### Instructions for the task
Whenever a line in the entries includes the word "sequence", copy that line out.

▼

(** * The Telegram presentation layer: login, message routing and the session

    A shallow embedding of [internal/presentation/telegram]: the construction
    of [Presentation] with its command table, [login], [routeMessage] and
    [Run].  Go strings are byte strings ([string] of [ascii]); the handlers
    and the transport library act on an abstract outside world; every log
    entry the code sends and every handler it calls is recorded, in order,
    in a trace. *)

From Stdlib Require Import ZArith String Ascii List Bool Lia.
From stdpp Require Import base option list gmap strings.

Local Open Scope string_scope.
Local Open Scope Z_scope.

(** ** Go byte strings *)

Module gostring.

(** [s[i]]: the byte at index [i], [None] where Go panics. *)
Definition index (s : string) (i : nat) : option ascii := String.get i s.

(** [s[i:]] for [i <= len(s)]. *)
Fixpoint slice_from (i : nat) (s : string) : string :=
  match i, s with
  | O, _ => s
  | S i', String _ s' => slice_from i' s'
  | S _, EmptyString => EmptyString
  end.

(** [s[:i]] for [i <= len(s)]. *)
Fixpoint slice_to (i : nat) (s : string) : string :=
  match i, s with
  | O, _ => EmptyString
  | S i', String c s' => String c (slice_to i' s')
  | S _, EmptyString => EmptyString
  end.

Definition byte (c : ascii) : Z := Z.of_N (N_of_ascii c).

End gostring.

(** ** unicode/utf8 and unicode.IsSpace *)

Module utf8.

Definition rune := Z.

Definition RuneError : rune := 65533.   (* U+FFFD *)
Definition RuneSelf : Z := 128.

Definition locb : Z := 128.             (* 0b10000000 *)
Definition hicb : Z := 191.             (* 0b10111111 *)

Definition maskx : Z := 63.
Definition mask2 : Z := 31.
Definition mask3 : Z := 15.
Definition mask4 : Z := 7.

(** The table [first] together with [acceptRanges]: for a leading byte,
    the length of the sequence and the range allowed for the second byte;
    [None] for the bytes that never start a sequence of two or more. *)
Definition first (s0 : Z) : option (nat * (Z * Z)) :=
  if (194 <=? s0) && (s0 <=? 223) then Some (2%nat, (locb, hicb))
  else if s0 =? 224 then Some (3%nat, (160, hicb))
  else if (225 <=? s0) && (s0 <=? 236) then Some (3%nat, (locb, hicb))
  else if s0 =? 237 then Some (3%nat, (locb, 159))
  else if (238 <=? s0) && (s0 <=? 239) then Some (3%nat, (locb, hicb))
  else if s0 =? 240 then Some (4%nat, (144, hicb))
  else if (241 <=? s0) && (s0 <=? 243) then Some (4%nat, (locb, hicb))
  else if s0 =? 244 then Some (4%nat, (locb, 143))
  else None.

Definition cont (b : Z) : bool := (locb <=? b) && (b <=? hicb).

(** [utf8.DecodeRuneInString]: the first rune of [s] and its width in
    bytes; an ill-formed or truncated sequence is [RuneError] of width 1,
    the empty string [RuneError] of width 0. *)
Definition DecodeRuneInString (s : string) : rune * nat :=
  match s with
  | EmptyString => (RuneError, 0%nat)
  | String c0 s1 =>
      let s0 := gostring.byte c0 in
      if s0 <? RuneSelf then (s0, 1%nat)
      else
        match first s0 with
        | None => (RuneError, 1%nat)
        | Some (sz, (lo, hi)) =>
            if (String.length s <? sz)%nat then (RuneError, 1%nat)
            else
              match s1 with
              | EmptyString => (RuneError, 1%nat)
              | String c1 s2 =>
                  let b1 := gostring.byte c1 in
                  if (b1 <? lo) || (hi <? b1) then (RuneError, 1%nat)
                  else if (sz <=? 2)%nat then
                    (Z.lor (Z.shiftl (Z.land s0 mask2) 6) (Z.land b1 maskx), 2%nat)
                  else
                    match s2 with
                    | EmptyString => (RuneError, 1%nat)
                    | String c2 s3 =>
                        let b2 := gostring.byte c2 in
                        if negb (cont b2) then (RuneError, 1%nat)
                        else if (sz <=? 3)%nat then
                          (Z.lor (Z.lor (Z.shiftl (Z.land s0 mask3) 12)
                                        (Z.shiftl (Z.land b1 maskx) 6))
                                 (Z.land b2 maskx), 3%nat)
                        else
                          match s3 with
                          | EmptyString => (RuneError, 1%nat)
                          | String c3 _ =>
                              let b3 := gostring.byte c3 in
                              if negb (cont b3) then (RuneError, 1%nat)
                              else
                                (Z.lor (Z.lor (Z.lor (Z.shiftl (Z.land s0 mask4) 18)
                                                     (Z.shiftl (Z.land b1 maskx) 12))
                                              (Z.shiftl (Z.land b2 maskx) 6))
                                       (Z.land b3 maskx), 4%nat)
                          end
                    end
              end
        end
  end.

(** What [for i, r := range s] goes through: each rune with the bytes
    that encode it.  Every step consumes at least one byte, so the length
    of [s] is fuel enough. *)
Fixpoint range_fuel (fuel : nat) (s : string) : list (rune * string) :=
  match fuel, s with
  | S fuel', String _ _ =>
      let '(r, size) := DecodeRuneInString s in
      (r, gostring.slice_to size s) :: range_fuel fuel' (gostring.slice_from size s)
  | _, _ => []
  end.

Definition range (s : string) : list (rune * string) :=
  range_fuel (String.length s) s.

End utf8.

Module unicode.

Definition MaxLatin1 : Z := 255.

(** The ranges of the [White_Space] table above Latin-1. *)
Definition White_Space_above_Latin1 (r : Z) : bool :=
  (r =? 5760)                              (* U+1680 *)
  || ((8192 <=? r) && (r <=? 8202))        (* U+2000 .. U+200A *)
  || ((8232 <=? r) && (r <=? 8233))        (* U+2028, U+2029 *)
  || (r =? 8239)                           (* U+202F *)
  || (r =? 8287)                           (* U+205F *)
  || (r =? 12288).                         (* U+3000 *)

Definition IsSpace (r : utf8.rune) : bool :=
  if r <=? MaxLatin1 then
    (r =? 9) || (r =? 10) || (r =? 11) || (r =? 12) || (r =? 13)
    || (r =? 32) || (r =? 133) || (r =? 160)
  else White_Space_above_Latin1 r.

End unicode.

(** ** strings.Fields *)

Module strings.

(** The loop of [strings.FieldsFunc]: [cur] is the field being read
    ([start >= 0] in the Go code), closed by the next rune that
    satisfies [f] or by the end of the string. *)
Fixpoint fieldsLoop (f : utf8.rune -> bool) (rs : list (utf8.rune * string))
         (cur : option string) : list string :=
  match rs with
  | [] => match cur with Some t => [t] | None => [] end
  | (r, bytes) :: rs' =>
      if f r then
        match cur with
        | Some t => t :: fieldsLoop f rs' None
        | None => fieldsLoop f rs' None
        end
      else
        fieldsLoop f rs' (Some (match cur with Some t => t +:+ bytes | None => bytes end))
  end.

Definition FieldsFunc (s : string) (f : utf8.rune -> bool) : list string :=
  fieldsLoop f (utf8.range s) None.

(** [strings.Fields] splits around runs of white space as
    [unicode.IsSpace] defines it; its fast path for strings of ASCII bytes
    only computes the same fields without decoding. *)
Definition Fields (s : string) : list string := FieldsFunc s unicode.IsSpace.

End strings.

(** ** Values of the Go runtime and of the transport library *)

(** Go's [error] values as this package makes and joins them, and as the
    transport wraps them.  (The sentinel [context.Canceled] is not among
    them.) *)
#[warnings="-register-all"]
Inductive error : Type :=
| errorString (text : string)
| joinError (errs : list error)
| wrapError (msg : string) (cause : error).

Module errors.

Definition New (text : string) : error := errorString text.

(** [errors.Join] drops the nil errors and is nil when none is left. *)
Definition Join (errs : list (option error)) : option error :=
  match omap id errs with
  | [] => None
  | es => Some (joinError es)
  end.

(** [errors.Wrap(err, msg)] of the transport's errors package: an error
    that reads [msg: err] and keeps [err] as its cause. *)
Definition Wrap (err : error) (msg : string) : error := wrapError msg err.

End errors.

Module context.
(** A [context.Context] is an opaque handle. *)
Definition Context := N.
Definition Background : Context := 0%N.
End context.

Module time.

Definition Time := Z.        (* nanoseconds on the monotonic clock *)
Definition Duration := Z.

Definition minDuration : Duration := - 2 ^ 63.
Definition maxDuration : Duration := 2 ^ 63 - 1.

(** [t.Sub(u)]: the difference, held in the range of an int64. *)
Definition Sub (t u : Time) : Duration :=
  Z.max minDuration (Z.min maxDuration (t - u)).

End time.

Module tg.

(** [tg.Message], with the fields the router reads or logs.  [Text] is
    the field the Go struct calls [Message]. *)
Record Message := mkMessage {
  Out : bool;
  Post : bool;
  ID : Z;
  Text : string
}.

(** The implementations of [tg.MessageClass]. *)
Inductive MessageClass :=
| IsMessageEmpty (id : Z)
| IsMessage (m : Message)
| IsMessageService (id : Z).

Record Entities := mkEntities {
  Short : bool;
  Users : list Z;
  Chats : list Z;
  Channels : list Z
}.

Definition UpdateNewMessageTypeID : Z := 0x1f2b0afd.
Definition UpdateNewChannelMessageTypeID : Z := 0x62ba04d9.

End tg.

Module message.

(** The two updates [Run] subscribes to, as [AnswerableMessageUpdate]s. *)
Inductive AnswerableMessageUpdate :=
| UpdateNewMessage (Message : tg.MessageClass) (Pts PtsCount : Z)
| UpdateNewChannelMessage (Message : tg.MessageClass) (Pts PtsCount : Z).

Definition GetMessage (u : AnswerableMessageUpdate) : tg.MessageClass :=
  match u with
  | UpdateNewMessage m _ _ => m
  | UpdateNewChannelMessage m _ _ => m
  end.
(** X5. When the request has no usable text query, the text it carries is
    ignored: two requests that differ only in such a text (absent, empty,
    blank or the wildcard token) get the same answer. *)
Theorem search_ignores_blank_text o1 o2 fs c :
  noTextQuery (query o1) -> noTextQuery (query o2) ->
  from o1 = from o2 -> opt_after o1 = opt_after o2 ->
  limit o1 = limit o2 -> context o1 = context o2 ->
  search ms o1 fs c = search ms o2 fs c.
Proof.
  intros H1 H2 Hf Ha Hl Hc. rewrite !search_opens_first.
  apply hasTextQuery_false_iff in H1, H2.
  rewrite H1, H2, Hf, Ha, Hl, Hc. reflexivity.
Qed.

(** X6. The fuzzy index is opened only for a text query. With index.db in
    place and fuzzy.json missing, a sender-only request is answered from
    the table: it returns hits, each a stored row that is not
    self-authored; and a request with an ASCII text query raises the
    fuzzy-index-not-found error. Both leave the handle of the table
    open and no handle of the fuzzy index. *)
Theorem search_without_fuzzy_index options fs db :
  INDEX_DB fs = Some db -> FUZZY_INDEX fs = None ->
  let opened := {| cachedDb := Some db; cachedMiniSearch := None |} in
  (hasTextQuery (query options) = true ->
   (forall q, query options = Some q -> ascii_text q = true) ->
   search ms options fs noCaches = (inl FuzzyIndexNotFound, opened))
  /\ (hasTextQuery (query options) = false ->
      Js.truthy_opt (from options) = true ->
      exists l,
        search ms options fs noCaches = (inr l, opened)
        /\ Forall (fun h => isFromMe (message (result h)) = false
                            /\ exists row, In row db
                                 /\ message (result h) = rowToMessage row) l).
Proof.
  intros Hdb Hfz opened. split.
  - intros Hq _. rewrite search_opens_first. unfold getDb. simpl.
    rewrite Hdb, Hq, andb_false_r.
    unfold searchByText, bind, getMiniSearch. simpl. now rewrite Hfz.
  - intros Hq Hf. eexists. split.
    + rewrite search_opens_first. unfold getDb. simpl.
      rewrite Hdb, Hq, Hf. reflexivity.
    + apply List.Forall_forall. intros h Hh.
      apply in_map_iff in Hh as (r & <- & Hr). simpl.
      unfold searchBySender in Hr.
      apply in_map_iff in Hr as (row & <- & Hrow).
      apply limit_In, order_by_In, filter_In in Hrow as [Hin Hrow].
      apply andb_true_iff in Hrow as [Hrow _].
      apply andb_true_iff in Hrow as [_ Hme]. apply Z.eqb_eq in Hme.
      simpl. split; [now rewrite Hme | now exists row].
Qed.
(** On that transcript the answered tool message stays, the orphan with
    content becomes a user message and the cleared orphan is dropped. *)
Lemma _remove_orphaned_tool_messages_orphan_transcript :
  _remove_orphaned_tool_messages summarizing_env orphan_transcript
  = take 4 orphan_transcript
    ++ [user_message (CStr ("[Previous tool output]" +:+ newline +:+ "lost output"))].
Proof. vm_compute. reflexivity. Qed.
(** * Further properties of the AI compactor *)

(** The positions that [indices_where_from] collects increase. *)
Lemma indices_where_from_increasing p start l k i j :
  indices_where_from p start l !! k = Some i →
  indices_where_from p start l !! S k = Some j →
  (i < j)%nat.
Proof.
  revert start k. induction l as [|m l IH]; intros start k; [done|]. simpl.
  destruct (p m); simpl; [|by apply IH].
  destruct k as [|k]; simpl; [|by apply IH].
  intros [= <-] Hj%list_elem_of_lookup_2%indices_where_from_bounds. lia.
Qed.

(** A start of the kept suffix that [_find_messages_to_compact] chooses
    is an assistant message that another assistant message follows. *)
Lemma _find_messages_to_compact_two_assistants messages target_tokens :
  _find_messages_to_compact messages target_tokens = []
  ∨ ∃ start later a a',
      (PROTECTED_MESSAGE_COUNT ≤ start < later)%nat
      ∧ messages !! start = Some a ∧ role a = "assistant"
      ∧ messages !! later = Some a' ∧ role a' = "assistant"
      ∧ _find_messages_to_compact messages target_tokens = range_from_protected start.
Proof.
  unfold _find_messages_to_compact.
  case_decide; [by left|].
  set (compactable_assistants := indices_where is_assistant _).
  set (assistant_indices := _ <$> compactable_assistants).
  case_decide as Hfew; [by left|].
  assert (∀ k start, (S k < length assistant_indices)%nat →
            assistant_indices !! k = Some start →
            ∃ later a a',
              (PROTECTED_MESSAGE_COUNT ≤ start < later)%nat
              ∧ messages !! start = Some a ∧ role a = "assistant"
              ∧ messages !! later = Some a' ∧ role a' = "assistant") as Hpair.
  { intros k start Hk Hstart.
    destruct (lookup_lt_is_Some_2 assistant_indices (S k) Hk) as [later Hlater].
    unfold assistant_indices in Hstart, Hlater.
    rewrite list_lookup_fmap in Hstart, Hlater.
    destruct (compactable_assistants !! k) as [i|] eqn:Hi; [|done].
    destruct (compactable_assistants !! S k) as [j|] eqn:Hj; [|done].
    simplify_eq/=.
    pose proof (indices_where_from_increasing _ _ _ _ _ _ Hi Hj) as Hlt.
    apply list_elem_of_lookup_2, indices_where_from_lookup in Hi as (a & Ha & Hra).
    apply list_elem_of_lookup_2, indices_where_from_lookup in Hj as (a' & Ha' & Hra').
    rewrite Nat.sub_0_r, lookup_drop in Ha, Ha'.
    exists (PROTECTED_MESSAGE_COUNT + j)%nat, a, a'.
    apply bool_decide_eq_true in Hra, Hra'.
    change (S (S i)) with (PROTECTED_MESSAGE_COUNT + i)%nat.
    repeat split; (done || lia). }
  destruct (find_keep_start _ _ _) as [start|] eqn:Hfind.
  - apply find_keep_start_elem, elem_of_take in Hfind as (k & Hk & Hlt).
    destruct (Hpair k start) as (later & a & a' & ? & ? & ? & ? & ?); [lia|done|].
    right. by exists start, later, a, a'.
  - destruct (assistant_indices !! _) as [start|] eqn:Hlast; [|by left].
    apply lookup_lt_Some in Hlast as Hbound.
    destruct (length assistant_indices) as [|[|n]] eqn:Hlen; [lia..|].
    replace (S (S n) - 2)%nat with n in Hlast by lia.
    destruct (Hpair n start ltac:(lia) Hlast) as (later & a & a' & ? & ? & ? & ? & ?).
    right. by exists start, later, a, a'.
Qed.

▲

### Answer to this exercise
    the length of the sequence and the range allowed for the second byte;
    [None] for the bytes that never start a sequence of two or more. *)
    bytes; an ill-formed or truncated sequence is [RuneError] of width 1,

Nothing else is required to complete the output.